Bivariate Linear Regression

1. Bivariate Linear Regression • Scatter plots of real world data rarely fit perfectly onto a straight line (or any other deterministic functional form.) e.g. Study time and exam grades. • y=a+bx is a deterministic relationship: knowing the value of x meaning knowing the value of y (assume we know the intercept and the slope). The correlation coefficient is 1 (or -1) in this case. e.g. Distance traveled = speed x time; fixing speed, there's a deterministic relationship between distance and time. • y=a+bx + e describes an imperfect linear relationship between two variables: the value of y is not completely determined by x, but is also affected by the “random error”, e. • In regression modeling, we try to fit a line through our scatter plot data, so that the (sum of squared) errors are minimized. • The straight line so obtained can then be used for interpretation of the relationship and for predictions.

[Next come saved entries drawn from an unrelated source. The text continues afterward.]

Lemma bwd_snake_loop_spec ctxt xoff yoff n x y :
  x - xoff <= Z.of_nat n ->
  exists k, 0 <= k /\ bwd_snake_loop ctxt xoff yoff n x y = (x - k, y - k) /\
    (forall t, 0 < t <= k ->
       xoff <= x - t /\ yoff <= y - t /\ xref_yref_equal ctxt (x - t) (y - t) = true) /\
    ((xoff <? x - k) && (yoff <? y - k) && xref_yref_equal ctxt (x - k - 1) (y - k - 1)) = false.
Proof.
  revert x y. induction n as [|n IH]; intros x y Hn; simpl.
  - exists 0. rewrite !Z.sub_0_r. split; [done|]. split; [done|]. split; [lia|].
    assert ((xoff <? x) = false) as -> by (apply Z.ltb_ge; lia). done.
  - destruct ((xoff <? x) && (yoff <? y) && xref_yref_equal ctxt (x - 1) (y - 1)) eqn:E.
    + destruct (IH (x - 1) (y - 1)) as (k & Hk & -> & Hall & Hend); [lia|].
      exists (k + 1). split; [lia|]. split; [f_equal; lia|]. split.
      * intros t Ht. destruct (Z.eq_dec t 1) as [->|].
        { zify_bool. split; [lia|]. split; [lia|]. done. }
        specialize (Hall (t - 1) ltac:(lia)).
        replace (x - 1 - (t - 1)) with (x - t) in Hall by lia.
        by replace (y - 1 - (t - 1)) with (y - t) in Hall by lia.
      * replace (x - (k + 1)) with (x - 1 - k) by lia.
        by replace (y - (k + 1)) with (y - 1 - k) by lia.
    + exists 0. rewrite !Z.sub_0_r. split; [done|]. split; [done|]. split; [lia|done].
Qed.

Lemma bwd_snake_spec ctxt xoff yoff x y :
  exists k, 0 <= k /\ bwd_snake ctxt xoff yoff x y = (x - k, y - k) /\
    (forall t, 0 < t <= k ->
       xoff <= x - t /\ yoff <= y - t /\ xref_yref_equal ctxt (x - t) (y - t) = true) /\
    ((xoff <? x - k) && (yoff <? y - k) && xref_yref_equal ctxt (x - k - 1) (y - k - 1)) = false.
Proof. apply bwd_snake_loop_spec. lia. Qed.

(** ** One pass over the diagonals *)

Section Pass.
Context (ctxt : context) (xoff xlim yoff ylim : Z).

Definition fwd_x (f : Z -> Z) (d : Z) : Z := (fwd_point ctxt xlim ylim f d).1.2.
Definition bwd_x (b : Z -> Z) (d : Z) : Z := (bwd_point ctxt xoff yoff b d).1.2.

Lemma fwd_point_spec f d :
  let x0 := if f (d - 1) <? f (d + 1) then f (d + 1) else f (d - 1) + 1 in
  fwd_point ctxt xlim ylim f d = (x0, fwd_x f d, fwd_x f d - d) /\
  x0 <= fwd_x f d /\
  (forall x, x0 <= x < fwd_x f d -> x < xlim /\ x - d < ylim /\ xref_yref_equal ctxt x (x - d) = true) /\
  ~ (fwd_x f d < xlim /\ fwd_x f d - d < ylim /\ xref_yref_equal ctxt (fwd_x f d) (fwd_x f d - d) = true).
Proof.
  intros x0. unfold fwd_x, fwd_point. fold x0.
  destruct (fwd_snake_spec ctxt xlim ylim x0 (x0 - d)) as (k & Hk & -> & Hall & Hend).
  simpl. split; [f_equal; lia|]. split; [lia|]. split.
  - intros x Hx. destruct (Hall (x - x0) ltac:(lia)) as (H1 & H2 & H3).
    replace (x0 + (x - x0)) with x in * by lia. by replace (x0 - d + (x - x0)) with (x - d) in * by lia.
  - replace (x0 + k - d) with (x0 - d + k) by lia. intros (H1 & H2 & H3). rewrite H3 in Hend.
    rewrite (proj2 (Z.ltb_lt _ _) H1), (proj2 (Z.ltb_lt _ _) H2) in Hend. done.
Qed.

2. Bivariate Linear Regression • Regression Model: E(yi) = a + bxi xi is the independent variable value for observation i. yi is the dependent/response variable value for observation i a and b are the intercept and slope of the straight line E(ei)=0 by model assumption • Meaning of b: a one unit increase in xi is associated with b units increase in E(yi). (If b is 0 in the population, then there is no relationship between xi and yi.). Meaning of a: E(yi) for xi=0. • The correlation coefficient, r, and the coefficient of x in the regression, b, are not the same thing, but their signs will agree. • How to find the “best” a and b? According to the “OLS” principle

3. Ordinary Least Squares (OLS) • Used to determine the “best” line that is as close as possible to the data points in the vertical (y) direction (since that is what we are trying to predict) • Least Squares: find the line that minimizes the sum of the squares of the vertical distances of the data points from the line (software does this for us. Soon...) • Property of OLS estimators: BLUE (best linear unbiased estimator)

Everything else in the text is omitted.